Opinion: The American experiment
Published: 09-30-2023 6:00 AM |
Parker Potter is a former archaeologist and historian, and a retired lawyer. He is currently a semi-professional dog walker who lives and works in Contoocook.
In just over a year, we will elect a new U.S. House of Representatives, a new Senate, and the next president of the United States. If the election season continues as it has started, we could see even more pyrotechnics in the culture wars, more “us” versus “them” finger-pointing, and more shrill arguments over who is and who is not a “real” American.
As much as I hate to say it, I am beginning to think that the culture wars have been baked into the American experience ever since the founding of our country nearly 250 years ago.

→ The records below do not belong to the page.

(* ===== verification/Vault.v ===== *)
(** Envelope encryption of MercadoLibre tokens: gateway/.../tokens/encryption.py.
    A data key per account, wrapped by Cloud KMS and cached for a while. *)

From S2P Require Export Concurrency.

#[local] Open Scope Z_scope.

Record EncryptedToken := { ciphertext : string; nonce : string; dek_wrapped : string; kms_key_version : string }.

(** AES-GCM of the [cryptography] package: key, nonce, text, associated data;
    decryption is [None] on an invalid tag.  Texts are their UTF-8 bytes. *)
Class Aead := {
  aesgcm_encrypt : string -> string -> string -> string -> string;
  aesgcm_decrypt : string -> string -> string -> string -> option string;
}.

(** The process's key cache ([_DEK_CACHE]), the key service and [os.urandom]. *)
Inductive vault_call : Type -> Type :=
| CachedDek (key : string) : vault_call (option (string * string))
| CacheDek (key dek wrapped : string) : vault_call unit
| KmsEncrypt (dek : string) : vault_call (string * string)
| KmsDecrypt (wrapped : string) : vault_call string
| Urandom (n : nat) : vault_call string.

Definition _cache_key (account_id : string) : string := "meli-token-dek:" ++ account_id.

Section Vault.
Context {E : Type -> Type} `{Aead}.
Variable vault : forall X, vault_call X -> E X.
(** The name of the configured key. *)
Variable _kms_key_name : string.

Definition _get_or_create_dek (account_id : string) : prog E (string * string * string) :=
  let key := _cache_key account_id in
  let* cached := ext (vault _ (CachedDek key)) in
  match cached with
  | Some (dek, wrapped) => Ret (dek, wrapped, _kms_key_name)
  | None =>
      let* dek := ext (vault _ (Urandom 32)) in
      let* '(wrapped, version) := ext (vault _ (KmsEncrypt dek)) in
      do* ext (vault _ (CacheDek key dek wrapped)) in
      Ret (dek, wrapped, version)
  end.

Definition encrypt_token (plaintext account_id : string) : prog E EncryptedToken :=
  let* '(dek, wrapped, version) := _get_or_create_dek account_id in
  let* nonce := ext (vault _ (Urandom 12)) in
  Ret {| ciphertext := aesgcm_encrypt dek nonce plaintext account_id; nonce := nonce; dek_wrapped := wrapped;
         kms_key_version := version |}.

Definition decrypt_token (token : EncryptedToken) (account_id : string) : prog E string :=
  let key := _cache_key account_id in
  let* cached := ext (vault _ (CachedDek key)) in
  let* dek := match cached with
              | Some (dek, wrapped) =>
                  if String.eqb wrapped (dek_wrapped token) then Ret dek
                  else
                    let* dek := ext (vault _ (KmsDecrypt (dek_wrapped token))) in
                    do* ext (vault _ (CacheDek key dek (dek_wrapped token))) in Ret dek
              | None =>
                  let* dek := ext (vault _ (KmsDecrypt (dek_wrapped token))) in
                  do* ext (vault _ (CacheDek key dek (dek_wrapped token))) in Ret dek
              end in
  match aesgcm_decrypt dek (nonce token) (ciphertext token) account_id with
  | Some plaintext => Ret plaintext
  | None => Raise (mk_exn "InvalidTag" "")
  end.
End Vault.

(** ** The services *)

Abbreviation dek_cache := (gmap string (string * string)).

(** What the libraries document: decryption inverts encryption under the same
    key, nonce and data; a wrapped key unwraps to the one key it wraps. *)
Class VaultLaws `{Aead} := {
  wraps : string -> string -> Prop;
  aes_inverse k n p a : aesgcm_decrypt k n (aesgcm_encrypt k n p a) a = Some p;
  wraps_functional d d' w : wraps d w -> wraps d' w -> d = d';
}.

(** A failure of the key service; no decryption error. *)
Definition vault_failure (e : exn) : Prop := isinstance e "InvalidTag" = false.

(** Entries expire or are evicted at any time. *)
#[export] Instance vault_spec `{VaultLaws} : ExtSpec vault_call dek_cache := fun X c =>
  match c in vault_call X return dek_cache -> dek_cache -> result X -> Prop with
  | CachedDek k => fun s s' r => s' ⊆ s /\ r = Ok (s' !! k)
  | CacheDek k dek w => fun s s' r => s' ⊆ <[k := (dek, w)]> s /\ r = Ok tt
  | KmsEncrypt dek => fun s s' r => s' ⊆ s /\ match r with Ok (w, _) => wraps dek w | Err e => vault_failure e end
  | KmsDecrypt w => fun s s' r => s' ⊆ s /\
      match r with Ok dek => wraps dek w | Err e => vault_failure e end
  | Urandom n => fun s s' r => s' ⊆ s /\ exists x, r = Ok x /\ String.length x = n
  end.

(** A service that embeds the vault: its calls act on its part of the state as
    the vault specifies. *)
Class VaultIn `{VaultLaws} {E : Type -> Type} {S : Type} `{ExtSpec E S} (vault : forall X, vault_call X -> E X) := {
  vault_cache : S -> dek_cache;
  vault_in_spec X (c : vault_call X) s s' r :
    ext_spec X (vault X c) s s' r -> ext_spec X c (vault_cache s) (vault_cache s') r;
}.

Section Theorems.
Context `{VaultLaws} `{MongoConf} {E : Type -> Type} {S : Type} `{!ExtSpec E S} (vault : forall X, vault_call X -> E X).
Context `{!VaultIn vault}.
Implicit Types w : world S.
Definition w_cache w : dek_cache := vault_cache (w_ext w).

(** Every cached key is the one its wrapped form unwraps to. *)
Definition cache_sound (s : dek_cache) : Prop := forall k dek wr, s !! k = Some (dek, wr) -> wraps dek wr.
(** The token holds the text under a key it carries wrapped. *)
Definition sealed (t : EncryptedToken) (account_id plaintext : string) : Prop :=
  exists dek, wraps dek (dek_wrapped t) /\ ciphertext t = aesgcm_encrypt dek (nonce t) plaintext account_id.

Lemma sound_shrinks s s' : s' ⊆ s -> cache_sound s -> cache_sound s'.
Proof using Type. intros Hs Hc k dek wr Hk. eapply Hc, lookup_weaken; eauto. Qed.
Lemma sound_caches s s' k dek wr : s' ⊆ <[k := (dek, wr)]> s -> cache_sound s -> wraps dek wr -> cache_sound s'.
Proof using Type.
  intros Hs Hc Hw. eapply sound_shrinks; [exact Hs|]. intros k' dek' wr'.
  destruct (decide (k' = k)) as [->|Hne]; [rewrite lookup_insert_eq; congruence|rewrite lookup_insert_ne by done; apply Hc].
Qed.

Lemma wp_vault {X B} (c : vault_call X) (k : X -> prog E B) Q w :
  (forall w' r, ext_spec X c (w_cache w) (w_cache w') r -> w_db w' = w_db w -> w_now w <= w_now w' ->
    match r with Ok x => wp (k x) Q w' | Err e => Q w' (Err e) end) ->
  wp (bind (ext (vault _ c)) k) Q w.
Proof using Type*. intros Hk. apply wp_bind, wp_perform. intros w' r (Hr & Hdb & _ & Ht). apply Hk; [by apply vault_in_spec|done..]. Qed.

(** A sealed text is read back whatever the cache holds. *)
Lemma wp_decrypt t a p (Q : world S -> result string -> Prop) w :
  cache_sound (w_cache w) -> sealed t a p ->
  (forall w', cache_sound (w_cache w') -> w_db w' = w_db w -> Q w' (Ok p)) ->
  (forall w' e, cache_sound (w_cache w') -> w_db w' = w_db w -> vault_failure e -> Q w' (Err e)) ->
  wp (decrypt_token vault t a) Q w.
Proof using Type*.
  intros Hc (dek & Hd & Hct) Hok Herr. unfold decrypt_token. apply wp_vault. intros w1 r [Hs ->] Hdb1 _.
  pose proof (sound_shrinks _ _ Hs Hc) as Hc1.
  assert (Hdone : forall dek' w', wraps dek' (dek_wrapped t) -> cache_sound (w_cache w') -> w_db w' = w_db w ->
    wp (E := E) match aesgcm_decrypt dek' (nonce t) (ciphertext t) a with
        | Some plaintext => Ret plaintext | None => Raise (mk_exn "InvalidTag" "") end Q w').
  { intros dek' w' Hw Hc' Hdb'. rewrite (wraps_functional _ _ _ Hw Hd), Hct, aes_inverse. by apply Hok. }
  assert (Hfetch : wp (bind (let* dek := ext (vault _ (KmsDecrypt (dek_wrapped t))) in
                    do* ext (vault _ (CacheDek (_cache_key a) dek (dek_wrapped t))) in Ret dek)
      (fun dek' => match aesgcm_decrypt dek' (nonce t) (ciphertext t) a with
        | Some plaintext => Ret plaintext | None => Raise (mk_exn "InvalidTag" "") end)) Q w1).
  { apply wp_bind, wp_vault. intros w2 r [Hs2 Hr] Hdb2 _. pose proof (sound_shrinks _ _ Hs2 Hc1) as Hc2.
    destruct r as [dek'|e]; [|apply Herr; [done|congruence|done]].
    apply wp_vault. intros w3 r [Hs3 ->] Hdb3 _. apply Hdone; [done| |congruence]. by eapply sound_caches. }
  destruct (w_cache w1 !! _cache_key a) as [[dek' wr]|] eqn:Hk; [|exact Hfetch].
  destruct (String.eqb_spec wr (dek_wrapped t)) as [->|]; [|exact Hfetch].
  apply Hdone; [by eapply Hc1|done|done].
Qed.

(** What is encrypted is sealed. *)
Lemma wp_encrypt name p a (Q : world S -> result EncryptedToken -> Prop) w :
  cache_sound (w_cache w) ->
  (forall w' t, cache_sound (w_cache w') -> w_db w' = w_db w -> sealed t a p ->
     String.length (nonce t) = 12%nat -> Q w' (Ok t)) ->
  (forall w' e, cache_sound (w_cache w') -> w_db w' = w_db w -> vault_failure e -> Q w' (Err e)) ->
  wp (encrypt_token vault name p a) Q w.
Proof using Type*.
  intros Hc Hok Herr. unfold encrypt_token, _get_or_create_dek.
  assert (Hdone : forall dek wr v w', wraps dek wr -> cache_sound (w_cache w') -> w_db w' = w_db w ->
    wp (let* n := ext (vault _ (Urandom 12)) in
        Ret {| ciphertext := aesgcm_encrypt dek n p a; nonce := n; dek_wrapped := wr; kms_key_version := v |}) Q w').
  { intros dek wr v w' Hw Hc' Hdb'. apply wp_vault. intros w2 r [Hs2 (x & -> & Hx)] Hdb2 _. cbn [wp].
    apply Hok; [by eapply sound_shrinks|congruence| |done]. by exists dek. }
  apply wp_bind, wp_vault. intros w1 r [Hs ->] Hdb1 _. pose proof (sound_shrinks _ _ Hs Hc) as Hc1.
  destruct (w_cache w1 !! _cache_key a) as [[dek wr]|] eqn:Hk; [apply Hdone; [by eapply Hc1|done|done]|].
  apply wp_vault. intros w2 r [Hs2 (dek & -> & _)] Hdb2 _. pose proof (sound_shrinks _ _ Hs2 Hc1) as Hc2.
  apply wp_vault. intros w3 r [Hs3 Hr] Hdb3 _. pose proof (sound_shrinks _ _ Hs3 Hc2) as Hc3.
  destruct r as [[wr v]|e]; [|apply Herr; [done|congruence|done]].
  apply wp_vault. intros w4 r [Hs4 ->] Hdb4 _. apply Hdone; [done| |congruence]. by eapply sound_caches.
Qed.

(** C25: a token is read back.  Whatever keys the cache keeps, drops or
    replaces meanwhile, decrypting what was encrypted for an account returns
    the text; only a failure of the key service prevents it, never an invalid
    tag, and the cache never holds a key its wrapped form does not unwrap to. *)
Theorem encrypted_token_is_read_back name p a a' t' p' w :
  cache_sound (w_cache w) -> sealed t' a' p' ->
  wp (let* t := encrypt_token vault name p a in
      let* q := decrypt_token vault t' a' in
      let* r := decrypt_token vault t a in Ret (q, r))
    (fun w' r => cache_sound (w_cache w') /\ match r with Ok x => x = (p', p) | Err e => vault_failure e end) w.
Proof using Type*.
  intros Hc Hs'. apply wp_bind, wp_encrypt; [done| |by auto]. intros w1 t Hc1 _ Hs _.
  apply wp_bind. eapply wp_decrypt; [done|exact Hs'| |by auto]. intros w2 Hc2 _.
  apply wp_bind. eapply wp_decrypt; [done|exact Hs| |by auto]. intros w3 Hc3 _. done.
Qed.
End Theorems.

(** ** A run *)

Section Example.
Definition vault_here : forall X, vault_call X -> vault_call X := fun X c => c.
#[local] Instance aware : MongoConf := aware_conf.
(** A cipher that binds key, nonce and data; a service whose wrapped keys are
    the keys marked. *)
Definition toy_box (k n a : string) : string := (k ++ "|" ++ n ++ "|" ++ a ++ "|")%string.
#[local] Instance toy_aead : Aead := {
  aesgcm_encrypt := fun k n p a => (toy_box k n a ++ p)%string;
  aesgcm_decrypt := fun k n c a => strip_prefix (toy_box k n a) c;
}.
Lemma toy_inverse k n p a : aesgcm_decrypt k n (aesgcm_encrypt k n p a) a = Some p.
Proof. apply strip_prefix_app. Qed.
Lemma toy_wraps (d d' w : string) : w = ("kms:" ++ d)%string -> w = ("kms:" ++ d')%string -> d = d'.
Proof. intros -> He. by apply string_app_inj_l in He. Qed.
#[local] Instance toy_laws : VaultLaws := {
  wraps := fun d w => w = ("kms:" ++ d)%string; aes_inverse := toy_inverse; wraps_functional := toy_wraps;
}.
Fixpoint toy_random (n : nat) : string := match n with O => EmptyString | S n => String "r" (toy_random n) end.
Lemma toy_random_length n : String.length (toy_random n) = n.
Proof. induction n as [|n IH]; [done|]. simpl. by rewrite IH. Qed.
(** A process whose cache keeps everything. *)
#[local] Instance toy_vault : ExtRun vault_call dek_cache := {
  ext_run := fun X c => match c in vault_call X return dek_cache -> dek_cache * result X with
    | CachedDek k => fun s => (s, Ok (s !! k))
    | CacheDek k dek w => fun s => (<[k := (dek, w)]> s, Ok tt)
    | KmsEncrypt dek => fun s => (s, Ok (("kms:" ++ dek)%string, "key/1"%string))
    | KmsDecrypt w => fun s => (s, match strip_prefix "kms:" w with Some d => Ok d | None => Err (mk_exn "GoogleAPIError" "") end)
    | Urandom n => fun s => (s, Ok (toy_random n))
    end;
  uuid_run := fun _ => "0123456789abcdef0123456789abcdef"%string;
}.
Definition old_token : EncryptedToken :=
  {| ciphertext := (toy_box "k0" "n0" "7" ++ "old")%string; nonce := "n0"; dek_wrapped := "kms:k0"; kms_key_version := "key/1" |}.

#[local] Instance toy_in : VaultIn vault_here := { vault_cache := fun s : dek_cache => s; vault_in_spec := fun X c s s' r Hs => Hs }.

Example two_tokens_of_an_account :
  (run (let* t := encrypt_token vault_here "key" "new" "7" in
        let* q := decrypt_token vault_here old_token "7" in
        let* r := decrypt_token vault_here t "7" in Ret (q, r)) (World ∅ 0 None ∅)).2 = Ok ("old", "new")%string.
Proof. by vm_compute. Qed.

Lemma encrypted_token_is_read_back_witness :
  sealed old_token "7" "old" /\
  wp (let* t := encrypt_token vault_here "key" "new" "7" in
      let* q := decrypt_token vault_here old_token "7" in
      let* r := decrypt_token vault_here t "7" in Ret (q, r))
    (fun w' r => cache_sound (w_cache vault_here w') /\ match r with Ok x => x = ("old", "new")%string | Err e => vault_failure e end)
    (World ∅ 0 None ∅).
Proof.
  assert (Hs : sealed old_token "7" "old") by (exists "k0"%string; split; reflexivity).
  split; [exact Hs|]. apply (encrypted_token_is_read_back vault_here "key" "new" "7" "7" old_token "old"); [|exact Hs].
  intros k dek wr Hk. cbn in Hk. rewrite lookup_empty in Hk. discriminate Hk.
Defined.
End Example.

Consider the American Revolution and compare it with two seemingly similar historical events: the French Revolution and the Russian Revolution. Each revolution resulted in the creation of a new state, i.e., a new system of government. The American experiment we learned about in school was testing the viability of a government based on federalism, representative democracy, and separation of powers. That experiment continues, and while we periodically face threats to our form of government, the experiment is progressing more or less as our founders expected it to.
However, when France and Russia had their revolutions, those countries had something our founders did not have: a nation, i.e., a longstanding resident population united by ties of blood and centuries, if not millennia, of shared history and culture. Thus, those who founded the American state by framing the Constitution did not do so as representatives of an American nation, because no such thing existed.
The land that became the United States was inhabited by people who came here voluntarily, people whose ancestors came here voluntarily, people who were brought here involuntarily, people whose ancestors were brought here involuntarily, and hundreds of native nations composed of people whose ancestors had lived here for hundreds of generations before they were forced off their ancestral lands by European newcomers. Along the eastern seaboard, different cultures arose, at the very least one up north and one down south. Therefore, when the founders established the new American state, there simply was no American nation like the French or Russian nations that had existed for centuries before those countries’ revolutions.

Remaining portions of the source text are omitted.